• _Problem to work on_
Once you find the line with "Section Termination." in the data that follows, repeat it and every line after it exactly, through the line with "version in the".

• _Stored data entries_

■ ■ ■ ■ ■

(** X6. A store cannot be built on a log that is closed: the first [Read]
    of the replay returns [os.ErrInvalid], which is returned, and no file is
    touched. *)
Theorem NewWriteAheadLogWithFileLog_closed `{Gob} (b : option (list byte)) (fs : FS) :
  NewWriteAheadLogWithFileLog (mkFileLog None b) fs = (Err ErrInvalid, fs).
Proof.
  unfold NewWriteAheadLogWithFileLog, readAllLogEntries, iterations.
  cbn [fst snd file readLoop]. rewrite Read_closed.
  destruct (decide (ErrInvalid = EOF)) as [E|_]; [discriminate|]. reflexivity.
Qed.

(** ** Recovery *)

(** X7. A last record that was cut off while it was written. When the file
    ends inside the length, inside the payload or inside the checksum of the
    record, the store does not open: [NewWriteAheadLog] returns
    [io.ErrUnexpectedEOF]. When the file ends right behind the length or
    right behind the payload, the [Read] of the replay returns [io.EOF], and
    the store opens with the records before it, as if the log ended there. *)
Theorem replay_torn_record `{Gob} (path : string) (fs : FS)
  (ps : list (list byte)) (p : list byte) (k : nat) (m : gmap (list byte) slice) :
  file_bytes fs path = frames ps ++ take k (frame p) ->
  (k < length (frame p))%nat ->
  Z.of_nat (length (frames ps)) <= MaxInt64 ->
  Forall (fun q => Z.of_nat (length q) <= maxAlloc) (p :: ps) ->
  replay ps ∅ = Ok m ->
  recovered (NewWriteAheadLog path fs).1
  = if decide (k = 0 \/ k = 8 \/ k = 8 + length p)%nat
    then Ok m else Err ErrUnexpectedEOF.
Proof.
  intros Hc Hk Hsz Hall Hrep. inversion Hall as [|? ? Hp Hps]; subst.
  destruct (recovered_after_frames path fs ps _ m Hc Hsz Hps Hrep)
    as (fs' & pos' & Hc' & Hread).
  specialize (Hread _ (Read_torn path pos' None fs' (frames ps) p k Hc' Hk Hsz Hp)).
  cbn beta iota in Hread. rewrite Hread.
  destruct (decide (k = 0 \/ k = 8 \/ k = 8 + length p)%nat).
  - destruct (decide (EOF = EOF)); [reflexivity | congruence].
  - destruct (decide (ErrUnexpectedEOF = EOF)); [discriminate | reflexivity].
Qed.

Lemma replay_torn_record_witness :
  let G := RefGob in
  let ps := [x00 :: be_put 4 1 ++ bytes "K" ++ bytes "A"] in
  let p := x00 :: be_put 4 1 ++ bytes "L" ++ bytes "B" in
  let k := 15%nat in
  let fs : FS := {["log" := frames ps ++ take k (frame p)]} in
  recovered (NewWriteAheadLog "log" fs).1
  = if decide (k = 0 \/ k = 8 \/ k = 8 + length p)%nat
    then Ok {[bytes "K" := Some (bytes "A")]} else Err ErrUnexpectedEOF.
Proof.
  intros G ps p k fs.
  apply (@replay_torn_record G "log" fs ps p k).
  - reflexivity.
  - vm_compute. lia.
  - vm_compute. discriminate.
  - repeat constructor; vm_compute; discriminate.
  - vm_refl.
Defined.

(** X8. A record whose stored checksum is not the checksum of its payload
    stops the replay: when the records before it are sound,
    [NewWriteAheadLog] returns the corruption error, whatever follows the
    record in the file, and no store is returned. *)
Theorem replay_stops_at_corruption `{Gob} (path : string) (fs : FS)
  (ps : list (list byte)) (r cs post : list byte) (m : gmap (list byte) slice) :
  file_bytes fs path
  = frames ps ++ be_put 8 (u64 (Z.of_nat (length r))) ++ r ++ cs ++ post ->
  length cs = 4%nat ->
  be_get cs <> crc32.ChecksumIEEE r ->
  Z.of_nat (length (frames ps)) <= MaxInt64 ->
  Forall (fun q => Z.of_nat (length q) <= maxAlloc) (r :: ps) ->
  replay ps ∅ = Ok m ->
  (NewWriteAheadLog path fs).1 = Err ErrCorruption.
Proof.
  intros Hc Hcs Hsum Hsz Hall Hrep. inversion Hall as [|? ? Hr Hps]; subst.
  destruct (recovered_after_frames path fs ps _ m Hc Hsz Hps Hrep)
    as (fs' & pos' & Hc' & Hread).
  specialize (Hread (Err ErrCorruption)).
  cbn beta iota in Hread.
  destruct (decide (ErrCorruption = EOF)) as [E|_]; [discriminate|].
  assert (recovered (NewWriteAheadLog path fs).1 = Err ErrCorruption) as Hrec.
  { apply Hread.
    rewrite (Read_stored path pos' None fs' (frames ps) r cs post Hc' Hcs Hsz Hr).
    cbn [fst]. destruct (Z.eqb_spec (crc32.ChecksumIEEE r) (be_get cs)); congruence. }
  destruct (NewWriteAheadLog path fs).1; cbn in Hrec; congruence.
Qed.

Lemma replay_stops_at_corruption_witness :
  let G := RefGob in
  let ps := [x00 :: be_put 4 1 ++ bytes "K" ++ bytes "A"] in
  let r := x00 :: be_put 4 1 ++ bytes "L" ++ bytes "B" in
  let cs := [x00; x00; x00; x00] in
  let post := frame (x01 :: be_put 4 1 ++ bytes "K") in
  let fs : FS :=
    {["log" := frames ps ++ be_put 8 (u64 (Z.of_nat (length r))) ++ r ++ cs ++ post]} in
  (NewWriteAheadLog "log" fs).1 = Err ErrCorruption.
Proof.
  intros G ps r cs post fs.
  apply (@replay_stops_at_corruption G "log" fs ps r cs post
           {[bytes "K" := Some (bytes "A")]}).
  - reflexivity.
  - reflexivity.
  - vm_compute. discriminate.
  - vm_compute. discriminate.
  - repeat constructor; vm_compute; discriminate.
  - vm_refl.
Defined.

(** X9. [Read] trusts the stored length before it has seen the checksum: a
    length field above what [make] accepts makes [Read] panic at that
    offset, and with it [NewWriteAheadLog] when the field follows the sound
    records of the file.  No error is returned. *)
Theorem oversized_length_panics `{Gob} (path : string) (pos : Z)
  (b : option (list byte)) (fs : FS) (ps : list (list byte)) (n : Z)
  (post : list byte) (m : gmap (list byte) slice) :
  file_bytes fs path = frames ps ++ be_put 8 n ++ post ->
  maxAlloc < n < 2 ^ 64 ->
  Z.of_nat (length (frames ps)) <= MaxInt64 ->
  Forall (fun q => Z.of_nat (length q) <= maxAlloc) ps ->
  replay ps ∅ = Ok m ->
  (Read (Z.of_nat (length (frames ps))) (openAt path pos b, fs)).1
  = Panic "makeslice: len out of range"
  /\ (NewWriteAheadLog path fs).1 = Panic "makeslice: len out of range".
Proof.
  intros Hc Hn Hsz Hall Hrep. split.
  - now apply (Read_oversized path pos b fs (frames ps) post n).
  - destruct (recovered_after_frames path fs ps _ m Hc Hsz Hall Hrep)
      as (fs' & pos' & Hc' & Hread).
    specialize (Hread _ (Read_oversized path pos' None fs' (frames ps) post n Hc' Hsz Hn)).
    cbn beta iota in Hread.
    destruct (NewWriteAheadLog path fs).1; cbn in Hread; congruence.
Qed.

Lemma oversized_length_panics_witness :
  let G := RefGob in
  let ps := [x00 :: be_put 4 1 ++ bytes "K" ++ bytes "A"] in
  let n := 2 ^ 56 in
  let fs : FS := {["log" := frames ps ++ be_put 8 n ++ bytes "rest"]} in
  (Read (Z.of_nat (length (frames ps))) (openAt "log" 0 None, fs)).1
  = Panic "makeslice: len out of range"
  /\ (NewWriteAheadLog "log" fs).1 = Panic "makeslice: len out of range".
Proof.
  intros G ps n fs.
  apply (@oversized_length_panics G "log" 0 None fs ps n (bytes "rest")
           {[bytes "K" := Some (bytes "A")]}).
  - reflexivity.
  - vm_compute. split; reflexivity.
  - vm_compute. discriminate.
  - repeat constructor; vm_compute; discriminate.
  - vm_refl.
Defined.

(** X10. The offset of [Read] is converted to [int64] for the seek: an
    offset of [2^63] or more becomes negative, the seek fails, and [Read]
    returns that error without having moved the file offset or read a byte. *)
Theorem Read_offset_above_int64 (path : string) (pos : Z) (b : option (list byte))
  (fs : FS) (o : Z) :
  2 ^ 63 <= o < 2 ^ 64 ->
  Read o (openAt path pos b, fs) = (Err EINVAL, (openAt path pos b, fs)).
Proof.
  intros Ho. unfold Read. unfold mbind at 1.
  unfold on_file at 1, Seek, openAt. cbn [file buffer fname].
  assert (int64 o = o - 2 ^ 64) as ->.
  { unfold int64, u64. rewrite Z.mod_small by lia.
    destruct (Z.ltb_spec o (2 ^ 63)); [lia | reflexivity]. }
  destruct (Z.ltb_spec (o - 2 ^ 64) 0); [reflexivity | lia].
Qed.

Lemma Read_offset_above_int64_witness :
  Read (2 ^ 64 - 1) (openAt "log" 7 None, {["log" := frame (bytes "hello, world")]})
  = (Err EINVAL, (openAt "log" 7 None, {["log" := frame (bytes "hello, world")]})).
Proof.
  apply (Read_offset_above_int64 "log" 7 None _ (2 ^ 64 - 1)). lia.
Defined.

(** X11. Opening a store on a file that holds whole records replays them:
    the payloads are decoded one after the other and applied to an empty map
    in the order in which they lie in the file; when all of them decode, the
    store holds the map that the [switch] of the loop builds from the
    decoded operations, a later record of a key overriding the earlier
    ones. *)
Theorem NewWriteAheadLog_replays `{Gob} (path : string) (fs : FS)
  (ps : list (list byte)) :
  file_bytes fs path = frames ps ->
  Z.of_nat (length (frames ps)) <= MaxInt64 ->
  Forall (fun p => Z.of_nat (length p) <= maxAlloc) ps ->
  recovered (NewWriteAheadLog path fs).1 = replay ps ∅
  /\ (forall ops,
        Forall2 (fun p op => gob_Decode p = Ok op) ps ops ->
        recovered (NewWriteAheadLog path fs).1
        = Ok (fold_left (fun d op => apply_op op d) ops ∅)).
Proof.
  intros Hc Hsz Hall.
  destruct (NewWriteAheadLog_frames path fs ps Hc Hsz Hall) as (fs' & pos' & _ & Hnew).
  assert (recovered (NewWriteAheadLog path fs).1 = replay ps ∅) as Hrec.
  { rewrite Hnew. cbn [fst]. destruct (replay ps ∅); reflexivity. }
  split; [exact Hrec|].
  intros ops Hops. rewrite Hrec. clear -Hops.
  generalize (∅ : gmap (list byte) slice).
  induction Hops as [|p op ps ops Hp _ IH]; intros m; [reflexivity|].
  cbn [replay fold_left]. rewrite Hp. apply IH.
Qed.

Lemma NewWriteAheadLog_replays_witness :
  let G := RefGob in
  let ps := [x00 :: be_put 4 1 ++ bytes "K" ++ bytes "A";
             x00 :: be_put 4 1 ++ bytes "K" ++ bytes "B";
             x01 :: be_put 4 1 ++ bytes "K"] in
  let fs : FS := {["log" := frames ps]} in
  recovered (NewWriteAheadLog "log" fs).1 = replay ps ∅
  /\ (forall ops,
        Forall2 (fun p op => gob_Decode p = Ok op) ps ops ->
        recovered (NewWriteAheadLog "log" fs).1
        = Ok (fold_left (fun d op => apply_op op d) ops ∅)).
Proof.
  intros G ps fs.
  apply (@NewWriteAheadLog_replays G "log" fs ps).
  - reflexivity.
  - vm_compute. discriminate.
  - repeat constructor; vm_compute; discriminate.
Defined.

Section Termination.
Context `{Gob}.

Lemma readLoop_more_fuel (fuel : nat) :
  forall (extra : nat) (data : gmap (list byte) slice) (o : Z) (s : FileLog * FS) r,
    readLoop fuel data o s = Some r ->
    readLoop (fuel + extra) data o s = Some r.
Proof.
  induction fuel as [|fuel IH]; intros extra data o s r E; [discriminate|].
  cbn [readLoop Nat.add] in *.
  destruct (Read o s) as [[[record next]|e|msg] s']; [|exact E ..].
  destruct (gob_Decode record) as [op|e|msg]; [|exact E ..].
  now apply IH.
Qed.

End Termination.
(** X8.  The apt set-ups with a version gate need a version in the
    output of [apt-cache show]: when that output holds no [Version: ]
    field (for the Ubuntu 14.04 CI set-up: none followed by a digit or a
    dot), the set-up stops there with [IndexError]; neither the JRE
    steps nor the upgrade are run. *)
Theorem gated_setup_needs_a_version
        (env : Env) (sw_repo : option string) (pkg : string)
        (jre : list string) (st st1 : State) (result : CmdResult) :
  apt_show env sw_repo pkg st = (Ok result, st1) ->
  (Py.contains "Version: " (stdout result) = false ->
   apt_gated_setup env sw_repo pkg jre st = (Raise IndexError, st1))
  /\ (pkg = "scylla" -> version_field (stdout result) = false ->
      ScyllaInstallUbuntu1404_setup_ci env sw_repo st
      = (Raise IndexError, st1)).
Proof.
  intros Hshow. split.
  - intros Hnone.
    transitivity
      (bind (apt_show env sw_repo pkg)
         (fun result =>
            ver <- lift (first_item
                           (Py.re_findall_version_line (stdout result))) ;;
            (if parse_version_ge env ver "1.7~rc0"
             then run_each env jre else ret tt) ;;
            sw_manager_upgrade env ;; ret [pkg]) st).
    + unfold apt_gated_setup, apt_show.
      rewrite Installers.bind_assoc.
      apply Installers.bind_cong; intros ? ?.
      rewrite Installers.bind_assoc. reflexivity.
    + rewrite (Installers.bind_ok _ _ _ _ _ Hshow).
      unfold bind, lift. now rewrite no_literal_no_version.
  - intros -> Hnone.
    transitivity
      (bind (apt_show env sw_repo "scylla")
         (fun result =>
            v <- lift (first_item (Py.re_findall_version (stdout result))) ;;
            (if parse_version_ge env (Py.strip_by Py.is_dot v) "1.7"
             then run_each env ubuntu1404_jre else ret tt) ;;
            sw_manager_upgrade env ;; ret ["scylla"]) st).
    + unfold ScyllaInstallUbuntu1404_setup_ci, apt_show.
      rewrite Installers.bind_assoc.
      apply Installers.bind_cong; intros ? ?.
      rewrite Installers.bind_assoc. reflexivity.
    + rewrite (Installers.bind_ok _ _ _ _ _ Hshow).
      unfold bind, lift, Py.re_findall_version.
      now rewrite no_field_no_version.
Qed.

Lemma gated_setup_needs_a_version_witness :
  apt_gated_setup unknown_package_host None "scylla" debian8_jre
                  initial_state
  = (Raise IndexError, after_show)
  /\ ScyllaInstallUbuntu1404_setup_ci unknown_package_host None initial_state
     = (Raise IndexError, after_show).
Proof.
  destruct (gated_setup_needs_a_version
              unknown_package_host None "scylla" debian8_jre initial_state
              after_show
              (unknown_package_answers "sudo apt-cache show scylla")
              eq_refl) as [Hgated Hci].
  split; [exact (Hgated eq_refl) | exact (Hci eq_refl eq_refl)].
Defined.

(** X9.  The registry is a list, not a set: inspecting one result after
    another appends the findings of the first and then those of the
    second, whatever was recorded before, so a package that fails twice
    is recorded twice. *)
Theorem inspections_accumulate (r1 r2 : CmdResult) (st : State) :
  (_search_scriptlet_failure r1 ;; _search_scriptlet_failure r2) st
  = (Ok tt,
     with_failures st
       (SCRIPTLET_FAILURE_LIST st
        ++ inspector_findings (stdout r1 ++ stderr r1)
        ++ inspector_findings (stdout r2 ++ stderr r2))%list).
Proof.
  unfold bind. rewrite Inspector.inspector_run.
  rewrite Inspector.inspector_run. unfold with_failures.
  cbn [trace SCRIPTLET_FAILURE_LIST sw_manager].
  now rewrite <- app_assoc.
Qed.

End EdgeCases.

(** ** The test methods *)

Module Tests.

Import PyText.

Lemma splitlines_nil (s : string) : splitlines s = [] -> s = EmptyString.
Proof.
  destruct s as [|c s]; [reflexivity|]. cbn [splitlines].
  destruct (Ascii.eqb c Py.newline); [discriminate|].
  destruct (Ascii.eqb c cr); [discriminate|].
  destruct (splitlines s); discriminate.
Qed.

(** The text before the first line end. *)
Lemma splitlines_head (s l : string) (ls : list string) :
  splitlines s = l :: ls -> l = Py.span (fun c => negb (is_break c)) s.
Proof.
  revert l ls. induction s as [|c s IH]; intros l ls; [discriminate|].
  cbn [splitlines Py.span]. unfold is_break.
  destruct (Ascii.eqb c Py.newline); [now intros [= <- _]|].
  destruct (Ascii.eqb c cr); [now intros [= <- _]|].
  cbn [orb negb].
  destruct (splitlines s) as [|l' ls'] eqn:E.
  - intros [= <- _]. now rewrite (splitlines_nil s E).
  - intros [= <- _]. now rewrite (IH l' ls' eq_refl).
Qed.

Lemma startswith_first_line (p : string) :
  no_break p = true ->
  forall s,
    Py.startswith p s
    = Py.startswith p (Py.span (fun c => negb (is_break c)) s).
Proof.
  induction p as [|a p IH]; intros Hp s; [reflexivity|].
  cbn [no_break] in Hp. apply andb_true_iff in Hp as [Ha Hp].
  destruct s as [|b s]; [reflexivity|].
  cbn [Py.span]. destruct (is_break b) eqn:Hb; cbn [negb Py.startswith].
  - destruct (Ascii.eqb_spec a b) as [->|]; [|reflexivity].
    rewrite Hb in Ha. discriminate Ha.
  - now rewrite (IH Hp s).
Qed.
(** * Task manager front end (App component) over a hosted table and bucket

    A shallow embedding of the React component [App] and of the services it
    talks to.  The component's handlers ([init], [uploadFile], [handleImage],
    [handleVideo], [createTask], [fetchTasks], [updateTask], [deleteTask])
    and its form are translated one by one into a small state, exception and
    trace monad: a handler takes the world to an outcome, the list of the
    requests and console messages it produced, and a new world.

    The hosted services are not part of the repository.  They are modelled
    after the behaviour the client library relies on: a table whose [id]
    column is an identity key, read with [ORDER BY id DESC], updated and
    deleted by equality on [id]; an object store made of buckets; a clock.
    Every request can be rejected or can crash, following an arbitrary fault
    schedule carried by the world, so the statements below range over all
    behaviours of the network. *)

From Stdlib Require Import ZArith Lia.
From stdpp Require Import gmap strings list pretty sorting.

Open Scope Z_scope.

(** ** Data model *)

(** [interface Task]. *)
Module Task.
Record t := mk {
  id : Z;
  title : string;
  description : string;
  image_url : option string;
  video_url : option string
}.
End Task.

(** The object literal handed to [insert] in [createTask]: a row without an
    id, which the table assigns. *)
Module Row.
Record t := mk {
  title : string;
  description : string;
  image_url : option string;
  video_url : option string
}.
End Row.

(** The [newTask] form state, [{ title, description }]. *)
Module NewTask.
Record t := mk { title : string; description : string }.
End NewTask.

(** A browser [File]: only its name and content matter here. *)
Record File := mkFile { name : string; content : list Byte.byte }.

(** The five [useState] cells of [App]. *)
Record App := mkApp {
  tasks : list Task.t;
  newTask : NewTask.t;
  newDescription : string;
  taskImage : option File;
  taskVideo : option File
}.

(** The part of the page the component does not control: the title and
    description fields are controlled inputs (their value is the state), the
    two [<input type="file">] elements keep their own [FileList]. *)
Record Dom := mkDom {
  image_input : list File;
  video_input : list File
}.

(** The hosted services: the rows of the [tasks] table in storage order, the
    identity counter of its [id] column, the storage buckets (bucket name to
    object path to object) and the project URL read from the environment in
    [supabase-client.ts]. *)
Record Remote := mkRemote {
  table : list Task.t;
  next_id : Z;
  buckets : gmap string (gmap string File);
  project_url : string
}.

(** What can go wrong with one request: the service answers with an error
    object, or the call throws. *)
Inductive Fault :=
| Reject (message : string)
| Crash (reason : string).

(** The environment: the clock read by [Date.now()], how much it advances
    before each reading, and the fault (if any) that hits each successive
    request. *)
Record Env := mkEnv {
  clock : N;
  advances : list N;
  faults : list (option Fault)
}.

Record World := mkWorld {
  app : App;
  dom : Dom;
  remote : Remote;
  env : Env
}.

Definition with_app (a : App) (w : World) : World :=
  mkWorld a (dom w) (remote w) (env w).
Definition with_dom (d : Dom) (w : World) : World :=
  mkWorld (app w) d (remote w) (env w).
Definition with_remote (s : Remote) (w : World) : World :=
  mkWorld (app w) (dom w) s (env w).
Definition with_env (e : Env) (w : World) : World :=
  mkWorld (app w) (dom w) (remote w) e.

(** ** Observable events *)

(** The answer to a request as the caller sees it. *)
Inductive Reply (A : Type) :=
| Ok (data : A)
| Err (message : string)
| Exn (reason : string).
Arguments Ok {A} data.
Arguments Err {A} message.
Arguments Exn {A} reason.

Inductive Level := LogLevel | ErrorLevel.

Inductive Event :=
| EvSignIn (reply : Reply unit)
| EvUpload (bucket path : string) (file : File) (upsert : bool) (reply : Reply unit)
| EvGetPublicUrl (bucket path : string) (reply : Reply string)
| EvInsert (rows : list Row.t) (reply : Reply unit)
| EvSelect (reply : Reply (list Task.t))
| EvUpdate (id : Z) (description : string) (reply : Reply unit)
| EvDelete (id : Z) (reply : Reply unit)
| EvConsole (level : Level) (args : list string).

(** ** The monad of the handlers *)

Inductive Outcome (A : Type) :=
| Returned (a : A)
| Threw (reason : string).
Arguments Returned {A} a.
Arguments Threw {A} reason.

Definition M (A : Type) : Type := World -> Outcome A * list Event * World.

Definition ret {A} (a : A) : M A := fun w => (Returned a, [], w).

Definition bind {A B} (m : M A) (k : A -> M B) : M B := fun w =>
  match m w with
  | (Returned a, evs1, w1) =>
      match k a w1 with
      | (r, evs2, w2) => (r, evs1 ++ evs2, w2)
      end
  | (Threw e, evs1, w1) => (Threw e, evs1, w1)
  end.

Notation "'let*' x ':=' m 'in' k" := (bind m (fun x => k))
  (at level 10, x name, m at level 100, k at level 200).
Notation "m ';;' k" := (bind m (fun _ => k))
  (at level 100, k at level 200, right associativity).

(** [try { body } catch (err) { handler err }]. *)
Definition try_catch {A} (body : M A) (handler : string -> M A) : M A := fun w =>
  match body w with
  | (Returned a, evs1, w1) => (Returned a, evs1, w1)
  | (Threw e, evs1, w1) =>
      match handler e w1 with
      | (r, evs2, w2) => (r, evs1 ++ evs2, w2)
      end
  end.

(** A call to an async function whose promise is dropped ([fetchTasks();]):
    the callee runs, a rejection of its promise reaches nobody. *)
Definition floating (m : M unit) : M unit := fun w =>
  match m w with
  | (_, evs, w1) => (Returned tt, evs, w1)
  end.

Definition emit (ev : Event) : M unit := fun w => (Returned tt, [ev], w).

Definition console_log (args : list string) : M unit := emit (EvConsole LogLevel args).
Definition console_error (args : list string) : M unit := emit (EvConsole ErrorLevel args).

Definition get_app : M App := fun w => (Returned (app w), [], w).
Definition modify_app (f : App -> App) : M unit := fun w =>
  (Returned tt, [], with_app (f (app w)) w).

(** The [useState] setters. *)
Definition setTasks (data : list Task.t) : M unit :=
  modify_app (fun a => mkApp data (newTask a) (newDescription a) (taskImage a) (taskVideo a)).
Definition setNewTask (v : NewTask.t) : M unit :=
  modify_app (fun a => mkApp (tasks a) v (newDescription a) (taskImage a) (taskVideo a)).
Definition setNewDescription (v : string) : M unit :=
  modify_app (fun a => mkApp (tasks a) (newTask a) v (taskImage a) (taskVideo a)).
Definition setTaskImage (v : option File) : M unit :=
  modify_app (fun a => mkApp (tasks a) (newTask a) (newDescription a) v (taskVideo a)).
Definition setTaskVideo (v : option File) : M unit :=
  modify_app (fun a => mkApp (tasks a) (newTask a) (newDescription a) (taskImage a) v).

(** [Date.now()]: the clock advances by the next scheduled amount (zero when
    the schedule is exhausted) and is read. *)
Definition Date_now : M N := fun w =>
  let e := env w in
  let t := (clock e + hd 0 (advances e))%N in
  (Returned t, [], with_env (mkEnv t (tl (advances e)) (faults e)) w).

■ ■ ■ ■ ■

• _Solved problem_
Section Termination.
Context `{Gob}.

Lemma readLoop_more_fuel (fuel : nat) :
  forall (extra : nat) (data : gmap (list byte) slice) (o : Z) (s : FileLog * FS) r,
    readLoop fuel data o s = Some r ->
    readLoop (fuel + extra) data o s = Some r.
Proof.
  induction fuel as [|fuel IH]; intros extra data o s r E; [discriminate|].
  cbn [readLoop Nat.add] in *.
  destruct (Read o s) as [[[record next]|e|msg] s']; [|exact E ..].
  destruct (gob_Decode record) as [op|e|msg]; [|exact E ..].
  now apply IH.
Qed.

End Termination.
(** X8.  The apt set-ups with a version gate need a version in the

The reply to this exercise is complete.